In this world, who are you?
The first character to 3 votes will be played
and the others returned too later.
A noble by birth but now a wanderer, this knight was left bereft of his manor, servants and riches when the Miasma finally rolled over his lands. He travels with a sword and shield, armour of the highest quality, and his reliable steed.
A holy man of Amadora, Goddess of the Heart. He is bound by his faith to help others, and to spread love and loyalty in a world increasingly without hope. He travels with his robes, holy books and symbols, and a cudgel for defence.
(If the Priest is chosen, one further choice must be made: which sect of the church he belongs to. The two sects will be elaborated on if he is chosen.)
A peasant by birth, but an experienced warrior nevertheless. He has served under petty lords, acted as a bandit, and until recently was employed by one of the great mercenary armies. He travels with what will keep him alive: an old spear, some padded armour and a knife hidden in his boot.
This gypsy has travelled with strolling players, bards and entertainers of all sorts, as well as some stranger folk, from whom he has learnt some strange things. He travels with a fiddle, a flute, an incredibly well trained falcon and knows all sorts of titbits of knowledge.

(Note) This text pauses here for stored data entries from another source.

(* ===== verification/Process.v ===== *)
(** * The end of the process ([main] in [src/src/main.rs], [ProxyHandle::join])

    [main] awaits [run], cancels the token of the proxy, joins its workers one after the other
    and shuts the runtime down with a limit on its blocking tasks.  The state composes the
    listeners and their shutdown ([Server]) with every worker ([WorkerLife]) under one clock;
    a run of the process is a run of each, so that their liveness carries over. *)

From S2P Require Import Prelude Runs Config Cli Otlp AggBatch Channel Router Client Worker WorkerLife Server.

Local Open Scope Z_scope.

Definition BLOCKING_TASK_SHUTDOWN_GRACE : Z := secs 2.

(** What [main] awaits. *)
Inductive main_stage :=
| Serving
| Joining (worker : nat)
| ShuttingDownRuntime (since : Z)
| Exited (result : Outcome).

Record process (C : Type) := mkProcess {
  srv : running;
  workers : list (life C);
  main_at : main_stage;
}.
Arguments mkProcess {C} _ _ _.
Arguments srv {C} _.
Arguments workers {C} _.
Arguments main_at {C} _.

Inductive process_event :=
| ServerDoes (e : event)
| WorkerDoes (i : nat) (e : lane_event)
| CancelsProxy
| Joins
| Exits
| BlockingTasksEnd
| ClockTicks.

(** What the runtime owes the process: what is ready, apart from what comes from outside. *)
Definition owed (e : process_event) : Prop :=
  match e with
  | ServerDoes Select | ServerDoes Grace | ServerDoes SinkCloses | WorkerDoes _ Polled
  | CancelsProxy | Joins | Exits => True
  | _ => False
  end.

Section process.
Context {C : Type} `{ChannelOps C ExportRequest}.
Implicit Types (x y : process C).

Definition cancel_worker (l : life C) : life C := mkLife (body l) (clock l) true (timer_from l).
Definition age (dt : Z) (l : life C) : life C :=
  mkLife (body l) (clock l + dt) (cancelled l) (timer_from l).

Inductive step (registered : ShutdownSignal -> bool) : process_event -> process C -> process C -> Prop :=
| process_server x e s :
    e <> Elapse -> Server.step registered e (srv x) s ->
    step registered (ServerDoes e) x (mkProcess s (workers x) (main_at x))
| process_worker x i e l l' :
    workers x !! i = Some l -> e <> LaneTick -> e <> Cancelled -> WorkerLife.step e l l' ->
    step registered (WorkerDoes i e) x (mkProcess (srv x) (<[i := l']> (workers x)) (main_at x))
(** [server::run] returned: [proxy_shutdown.cancel()]. *)
| process_cancel x :
    main_at x = Serving -> Server.stage (srv x) = Returned ->
    step registered CancelsProxy x
      (mkProcess (srv x) (cancel_worker <$> workers x) (Joining 0))
(** [handle.join()]: the next of [self.workers]. *)
| process_join x i l :
    main_at x = Joining i -> workers x !! i = Some l -> stopped l ->
    step registered Joins x (mkProcess (srv x) (workers x) (Joining (S i)))
| process_joined x i :
    main_at x = Joining i -> workers x !! i = None ->
    step registered Joins x
      (mkProcess (srv x) (workers x) (ShuttingDownRuntime (Server.now (srv x))))
(** [runtime.shutdown_timeout]: blocking tasks may hold it up for so long. *)
| process_exit x since :
    main_at x = ShuttingDownRuntime since ->
    since + BLOCKING_TASK_SHUTDOWN_GRACE <= Server.now (srv x) ->
    step registered Exits x
      (mkProcess (srv x) (workers x) (Exited (result_ (srv x))))
| process_exit_early x since :
    main_at x = ShuttingDownRuntime since ->
    step registered BlockingTasksEnd x
      (mkProcess (srv x) (workers x) (Exited (result_ (srv x))))
| process_tick x dt :
    0 <= dt ->
    step registered ClockTicks x
      (mkProcess (elapse dt (srv x)) (age dt <$> workers x) (main_at x)).

(** The listeners and the workers are spawned with queues of these capacities. *)
Definition process_started (capacities : list Z) (t : Z) : process C :=
  mkProcess (launched t) ((fun capacity => born capacity t) <$> capacities) Serving.

Definition reachable registered (capacities : list Z) (t : Z) x : Prop :=
  rtc (fun x y => exists e, step registered e x y) (process_started capacities t) x.

(** ** Specification *)

(** What an event is to the listeners and to a worker. *)
Definition server_label (e : process_event) : option event :=
  match e with ServerDoes e => Some e | ClockTicks => Some Elapse | _ => None end.

Definition worker_label (i : nat) (e : process_event) : option lane_event :=
  match e with
  | WorkerDoes j e => if decide (j = i) then Some e else None
  | CancelsProxy => Some Cancelled
  | ClockTicks => Some LaneTick
  | _ => None
  end.

(** The worker with a number, or what stands for it where there is none. *)
Definition worker_at (nobody : life C) (i : nat) x : life C := default nobody (workers x !! i).

(** How many workers [main] knows to have stopped. *)
Definition joined x : nat :=
  match main_at x with
  | Serving => 0
  | Joining i => i
  | ShuttingDownRuntime _ | Exited _ => length (workers x)
  end.

Record ProcessInv (capacities : list Z) x : Prop := {
  inv_length : length (workers x) = length capacities;
  inv_worker i l capacity :
    workers x !! i = Some l -> capacities !! i = Some capacity -> 1 <= capacity -> WorkerInv (body l);
  inv_cancelled i l : workers x !! i = Some l -> main_at x <> Serving -> cancelled l = true;
  inv_returned : main_at x <> Serving -> Server.stage (srv x) = Returned;
  inv_joined i l : workers x !! i = Some l -> (i < joined x)%nat -> stopped l;
  inv_result r : main_at x = Exited r -> r = result_ (srv x);
  inv_clock i l : workers x !! i = Some l -> clock l = Server.now (srv x);
  inv_bound : (joined x <= length (workers x))%nat;
}.
End process.

(** * Lemmas *)

Section process_lemmas.
Context {C : Type} `{ChannelLaws C ExportRequest}.
Context (registered : ShutdownSignal -> bool).
Implicit Types (x y : process C).

#[local] Abbreviation transition := (step registered).

(** A step of a worker that is neither the clock's nor the token's leaves both alone. *)
Lemma own_step e (l l' : life C) :
  WorkerLife.step e l l' -> e <> LaneTick -> e <> Cancelled ->
  clock l' = clock l /\ cancelled l' = cancelled l.
Proof. destruct 1; done. Qed.

Lemma server_own_step e s s' : Server.step registered e s s' -> e <> Elapse -> Server.now s' = Server.now s.
Proof. destruct 1; try done; intros _; unfold end_drain, Server.close; repeat case_match; done. Qed.

Lemma started_process_inv capacities t :
  ProcessInv capacities (process_started (C := C) capacities t).
Proof.
  split; simpl; try done.
  - by rewrite length_fmap.
  - intros i l capacity Hl Hc Hpos. rewrite list_lookup_fmap, Hc in Hl. simplify_eq/=. by apply spawned_inv.
  - intros i l _ Hj. unfold joined in Hj. simpl in Hj. lia.
  - intros i l Hl. rewrite list_lookup_fmap in Hl. destruct (capacities !! i); by simplify_eq/=.
  - unfold joined. simpl. lia.
Qed.

(** A step of the listeners. *)
Lemma server_step_inv capacities x e s :
  e <> Elapse -> Server.step registered e (srv x) s -> ProcessInv capacities x ->
  ProcessInv capacities (mkProcess s (workers x) (main_at x)).
Proof.
  intros He Hs [I1 I2 I3 I4 I5 I6 I7 I8]. split; simpl in *; try done.
  - intros Hm. by apply (returned_stays _ _ _ _ Hs), I4.
  - intros r Hm. rewrite (I6 r Hm). symmetry. apply (returned_stays _ _ _ _ Hs), I4. by rewrite Hm.
  - intros i l Hl. rewrite (server_own_step _ _ _ Hs He). by eapply I7.
Qed.

(** A step of a worker. *)
Lemma lane_step_inv capacities x i e l l' :
  workers x !! i = Some l -> e <> LaneTick -> e <> Cancelled -> WorkerLife.step e l l' ->
  ProcessInv capacities x -> ProcessInv capacities (mkProcess (srv x) (<[i := l']> (workers x)) (main_at x)).
Proof.
  intros Hl He1 He2 Hs [I1 I2 I3 I4 I5 I6 I7 I8]. destruct (own_step _ _ _ Hs He1 He2) as [Ec Ecc].
  split; simpl; try done.
  - by rewrite length_insert.
  - intros j lj capacity Hj Hcap Hpos. apply list_lookup_insert_Some in Hj as [(-> & <- & _)|[_ Hj]]; [|by eapply I2].
    eapply life_step_inv; [exact Hs|]. by eapply I2.
  - intros j lj Hj Hm. apply list_lookup_insert_Some in Hj as [(-> & <- & _)|[_ Hj]]; [|by eapply I3].
    rewrite Ecc. by eapply I3.
  - intros j lj Hj Hlt. unfold joined in *. simpl in *. rewrite length_insert in Hlt.
    apply list_lookup_insert_Some in Hj as [(-> & <- & _)|[_ Hj]]; [|by eapply I5].
    eapply stopped_stable; [exact Hs|]. by eapply I5.
  - intros j lj Hj. apply list_lookup_insert_Some in Hj as [(-> & <- & _)|[_ Hj]]; [|by eapply I7].
    rewrite Ec. by eapply I7.
  - unfold joined in *. simpl. by rewrite length_insert.
Qed.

All characters can be assumed to start with basics and essentials like food and water, and if they're lucky a change of clothes. The items listed under each character are unique to them.
You are a follower of Amadora, Goddess of the Heart. Amadora saved humans from dark clutches in a time long ago, by granting them love, loyalty, compassion, mercy and cooperation. On her gifts civilisation grew great, but the current state of the world has seen the church divided into two sects:
War, murder, greed - humanity has ignored the Goddess' teachings for far too long. The Consequentialists believe that the Miasma is a divine punishment, intended to reunite humanity and teach them what is truly important. Consequentialists follow Amadora's teachings very strictly, doing their best to live a selfless life style. They forsake most earthly goods and comforts, believing that greed and desire are the anathema of Amadora's values. Consequentialists are known to be very helpful, though they also have a reputation of being boring, strict and sanctimonious.
( Grey robes, battered holy books, wooden talismans, a cudgel )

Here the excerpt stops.